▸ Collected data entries
Definition code_effects (tr : trace) : list string :=
  omap (fun ev => match ev with Code c => Some c | _ => None end) tr.

Definition is_create_change_set (r : request) : bool :=
  match r with CreateChangeSet _ _ _ _ _ => true | _ => false end.

Definition is_create_stack (r : request) : bool :=
  match r with CreateStack _ _ _ _ => true | _ => false end.

(** The change-set name a request carries, if any. *)
Definition change_set_name_of (r : request) : option string :=
  match r with
  | CreateChangeSet _ _ _ n _ => Some n
  | WaitChangeSetCreateComplete n _ _ => Some n
  | _ => None
  end.

(** ** The libraries and the environment

    Everything the script calls but does not define.  A library call
    returns [inr] of its result or [inl] of the exception it raises. *)
Record externals : Type := Externals {
  (** [getopt.getopt(args, "he:t:a:", ["help", "environment=", "template=",
      "action="])] *)
  getopt : list string -> exn + (list (string * string) * list string);
  (** [yaml.safe_load] of a file's text *)
  yaml_safe_load : string -> exn + pyvalue;
  (** [jinja2.Template(text).render(values)] *)
  jinja2_render : string -> pyvalue -> exn + string;
  (** [eval(text)]: the side effects of evaluating the expression, and how
      the evaluation ends *)
  py_eval : string -> list string * outcome pyvalue;
  (** the requests that evaluating the text sends to the stack service on
      its own: the expression can import [boto3] and call a client *)
  py_eval_requests : string -> list request;
  (** [json.dumps(v, sort_keys=..., indent=...)] *)
  json_dumps : bool -> option nat -> pyvalue -> exn + string;
  (** [boto3.client('cloudformation')]: [Some e] when it raises *)
  boto3_client : option exn;
  (** the answer of the service to a request: [Some e] when the call raises *)
  remote : request -> option exn;
  (** the raw draws of the random generator *)
  random_draw : nat -> nat;
  (** [open(path, 'w')]: [Some e] when it raises *)
  open_w_error : string -> option exn
}.

(** The part of the world the process changes: the files, and how many
    random draws were taken. *)
Record state : Type := State {
  fs : gmap string string;
  draws : nat
}.

(** ** The monad of the script: state, output and exceptions *)

Definition M (A : Type) : Type := state -> outcome A * state * trace.

Definition ret {A} (a : A) : M A := fun st => (Ret a, st, []).

Definition bind {A B} (m : M A) (k : A -> M B) : M B := fun st =>
  match m st with
  | (Ret a, st1, t1) =>
      match k a st1 with (o, st2, t2) => (o, st2, (t1 ++ t2)) end
  | (Raise e, st1, t1) => (Raise e, st1, t1)
  | (Exit c, st1, t1) => (Exit c, st1, t1)
  end.

Notation "x <- m ;; k" := (bind m (fun x => k))
  (at level 100, m at next level, right associativity).
Notation "m ;;; k" := (bind m (fun _ => k))
  (at level 100, right associativity).

(** [raise e] *)
Definition raise {A} (e : exn) : M A := fun st => (Raise e, st, []).

(** [sys.exit(code)] *)
Definition sys_exit {A} (code : Z) : M A := fun st => (Exit code, st, []).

▸ WORK REQUEST
Look back at the entries above. Retype the line with "(fun x => k))", the line with "(Raise e, st, []).", and all lines in between.

▸ TASK OUTPUT
Notation "x <- m ;; k" := (bind m (fun x => k))
  (at level 100, m at next level, right associativity).
Notation "m ;;; k" := (bind m (fun _ => k))
  (at level 100, right associativity).

(** [raise e] *)
Definition raise {A} (e : exn) : M A := fun st => (Raise e, st, []).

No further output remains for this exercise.